[Saved entries]

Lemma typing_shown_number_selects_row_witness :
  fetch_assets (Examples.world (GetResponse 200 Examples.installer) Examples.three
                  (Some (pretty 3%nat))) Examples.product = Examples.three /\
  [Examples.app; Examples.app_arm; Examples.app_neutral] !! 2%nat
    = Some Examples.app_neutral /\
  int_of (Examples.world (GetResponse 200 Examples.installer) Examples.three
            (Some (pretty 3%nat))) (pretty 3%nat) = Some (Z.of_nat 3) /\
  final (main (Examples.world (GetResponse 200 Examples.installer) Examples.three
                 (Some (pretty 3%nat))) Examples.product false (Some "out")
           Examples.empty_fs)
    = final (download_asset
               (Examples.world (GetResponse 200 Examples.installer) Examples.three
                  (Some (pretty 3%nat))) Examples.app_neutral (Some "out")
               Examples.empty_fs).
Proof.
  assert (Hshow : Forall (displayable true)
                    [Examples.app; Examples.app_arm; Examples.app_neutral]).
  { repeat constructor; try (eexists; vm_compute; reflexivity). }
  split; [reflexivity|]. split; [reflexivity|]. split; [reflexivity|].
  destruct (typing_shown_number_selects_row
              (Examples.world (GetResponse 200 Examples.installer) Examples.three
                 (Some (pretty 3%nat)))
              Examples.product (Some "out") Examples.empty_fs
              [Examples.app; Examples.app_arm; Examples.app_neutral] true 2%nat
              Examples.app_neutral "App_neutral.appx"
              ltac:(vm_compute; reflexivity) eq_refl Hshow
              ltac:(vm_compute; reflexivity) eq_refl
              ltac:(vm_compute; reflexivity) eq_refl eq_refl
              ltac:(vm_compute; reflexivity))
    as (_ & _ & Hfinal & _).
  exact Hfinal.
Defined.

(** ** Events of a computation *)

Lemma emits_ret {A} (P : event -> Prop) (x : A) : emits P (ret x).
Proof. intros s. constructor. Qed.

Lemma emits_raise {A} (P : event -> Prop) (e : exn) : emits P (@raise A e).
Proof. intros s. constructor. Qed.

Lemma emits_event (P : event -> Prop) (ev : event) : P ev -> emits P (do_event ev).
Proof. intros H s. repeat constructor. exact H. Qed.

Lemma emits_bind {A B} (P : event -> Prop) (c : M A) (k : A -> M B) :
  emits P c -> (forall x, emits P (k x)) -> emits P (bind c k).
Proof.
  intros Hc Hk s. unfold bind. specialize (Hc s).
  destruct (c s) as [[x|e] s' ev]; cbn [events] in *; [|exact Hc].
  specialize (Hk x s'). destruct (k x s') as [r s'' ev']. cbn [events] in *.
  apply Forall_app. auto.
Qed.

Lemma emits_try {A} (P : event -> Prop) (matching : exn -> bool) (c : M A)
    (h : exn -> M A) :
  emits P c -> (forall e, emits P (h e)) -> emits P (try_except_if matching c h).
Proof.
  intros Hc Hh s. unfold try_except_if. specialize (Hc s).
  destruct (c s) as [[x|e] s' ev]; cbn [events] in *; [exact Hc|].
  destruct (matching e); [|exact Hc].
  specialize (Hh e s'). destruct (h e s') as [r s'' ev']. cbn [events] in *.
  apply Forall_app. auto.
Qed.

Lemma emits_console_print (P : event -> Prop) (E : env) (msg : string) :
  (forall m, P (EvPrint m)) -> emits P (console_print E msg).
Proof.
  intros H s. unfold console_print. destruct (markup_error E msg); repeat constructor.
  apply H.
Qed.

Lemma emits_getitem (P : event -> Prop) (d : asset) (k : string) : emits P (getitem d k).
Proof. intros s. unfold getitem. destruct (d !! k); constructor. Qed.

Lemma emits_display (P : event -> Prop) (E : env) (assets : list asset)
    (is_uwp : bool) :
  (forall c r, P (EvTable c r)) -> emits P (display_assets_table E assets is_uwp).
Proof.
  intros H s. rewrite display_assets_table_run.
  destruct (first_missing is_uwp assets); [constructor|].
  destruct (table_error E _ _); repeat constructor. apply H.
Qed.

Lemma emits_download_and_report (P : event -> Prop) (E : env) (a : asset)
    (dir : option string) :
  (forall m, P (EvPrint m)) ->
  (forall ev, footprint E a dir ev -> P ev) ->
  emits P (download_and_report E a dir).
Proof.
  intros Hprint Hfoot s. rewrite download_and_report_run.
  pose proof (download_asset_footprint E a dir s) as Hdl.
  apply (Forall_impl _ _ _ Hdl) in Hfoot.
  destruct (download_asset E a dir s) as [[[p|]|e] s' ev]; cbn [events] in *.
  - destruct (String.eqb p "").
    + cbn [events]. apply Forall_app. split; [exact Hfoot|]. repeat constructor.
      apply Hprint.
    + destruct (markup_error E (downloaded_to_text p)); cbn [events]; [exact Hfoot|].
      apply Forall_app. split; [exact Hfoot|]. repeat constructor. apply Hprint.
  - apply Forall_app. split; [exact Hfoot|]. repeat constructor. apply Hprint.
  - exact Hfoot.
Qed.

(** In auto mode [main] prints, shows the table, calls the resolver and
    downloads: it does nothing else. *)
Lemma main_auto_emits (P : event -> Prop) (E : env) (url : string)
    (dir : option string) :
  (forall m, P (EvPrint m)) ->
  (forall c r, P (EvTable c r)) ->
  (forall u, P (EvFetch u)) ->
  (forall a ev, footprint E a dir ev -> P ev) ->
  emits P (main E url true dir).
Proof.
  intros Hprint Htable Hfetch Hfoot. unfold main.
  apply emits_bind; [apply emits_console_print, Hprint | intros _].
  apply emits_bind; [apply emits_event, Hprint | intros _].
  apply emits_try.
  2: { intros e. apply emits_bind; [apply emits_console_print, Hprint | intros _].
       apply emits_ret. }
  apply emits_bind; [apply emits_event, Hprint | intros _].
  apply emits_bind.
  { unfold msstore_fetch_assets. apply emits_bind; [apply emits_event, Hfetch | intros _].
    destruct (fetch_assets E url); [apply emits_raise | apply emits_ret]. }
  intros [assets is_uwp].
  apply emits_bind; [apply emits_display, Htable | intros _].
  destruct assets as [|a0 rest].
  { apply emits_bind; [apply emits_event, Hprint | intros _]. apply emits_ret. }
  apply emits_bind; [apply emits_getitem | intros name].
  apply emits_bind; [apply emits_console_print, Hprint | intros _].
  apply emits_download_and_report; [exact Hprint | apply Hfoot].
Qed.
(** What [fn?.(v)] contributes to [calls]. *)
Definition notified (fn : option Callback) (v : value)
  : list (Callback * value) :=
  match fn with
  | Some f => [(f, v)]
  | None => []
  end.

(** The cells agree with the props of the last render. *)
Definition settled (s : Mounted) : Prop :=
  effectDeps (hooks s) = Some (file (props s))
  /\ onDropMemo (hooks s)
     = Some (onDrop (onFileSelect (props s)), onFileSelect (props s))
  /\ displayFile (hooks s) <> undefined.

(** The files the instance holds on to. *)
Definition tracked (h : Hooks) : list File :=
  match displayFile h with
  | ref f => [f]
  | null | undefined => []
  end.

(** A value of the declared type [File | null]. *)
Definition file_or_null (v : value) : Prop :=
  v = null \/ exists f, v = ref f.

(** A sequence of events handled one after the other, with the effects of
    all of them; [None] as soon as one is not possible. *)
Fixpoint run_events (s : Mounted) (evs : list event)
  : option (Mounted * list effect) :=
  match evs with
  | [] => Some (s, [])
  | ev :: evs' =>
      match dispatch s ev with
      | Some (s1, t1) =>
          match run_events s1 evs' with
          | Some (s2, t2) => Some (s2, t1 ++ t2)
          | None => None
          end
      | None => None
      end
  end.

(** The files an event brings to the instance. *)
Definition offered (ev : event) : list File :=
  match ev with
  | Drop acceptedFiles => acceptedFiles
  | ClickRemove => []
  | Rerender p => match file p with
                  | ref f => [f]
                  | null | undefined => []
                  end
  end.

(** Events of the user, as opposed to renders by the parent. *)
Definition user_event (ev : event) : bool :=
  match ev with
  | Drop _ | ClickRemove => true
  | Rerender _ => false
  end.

— About this exercise —
Copy out the range of lines above starting at the line with "(forall a ev, footprint" and ending at the line with "apply emits_bind; [apply emits_getitem", exactly and including both.

— Answer to this problem —
  (forall a ev, footprint E a dir ev -> P ev) ->
  emits P (main E url true dir).
Proof.
  intros Hprint Htable Hfetch Hfoot. unfold main.
  apply emits_bind; [apply emits_console_print, Hprint | intros _].
  apply emits_bind; [apply emits_event, Hprint | intros _].
  apply emits_try.
  2: { intros e. apply emits_bind; [apply emits_console_print, Hprint | intros _].
       apply emits_ret. }
  apply emits_bind; [apply emits_event, Hprint | intros _].
  apply emits_bind.
  { unfold msstore_fetch_assets. apply emits_bind; [apply emits_event, Hfetch | intros _].
    destruct (fetch_assets E url); [apply emits_raise | apply emits_ret]. }
  intros [assets is_uwp].
  apply emits_bind; [apply emits_display, Htable | intros _].
  destruct assets as [|a0 rest].
  { apply emits_bind; [apply emits_event, Hprint | intros _]. apply emits_ret. }
  apply emits_bind; [apply emits_getitem | intros name].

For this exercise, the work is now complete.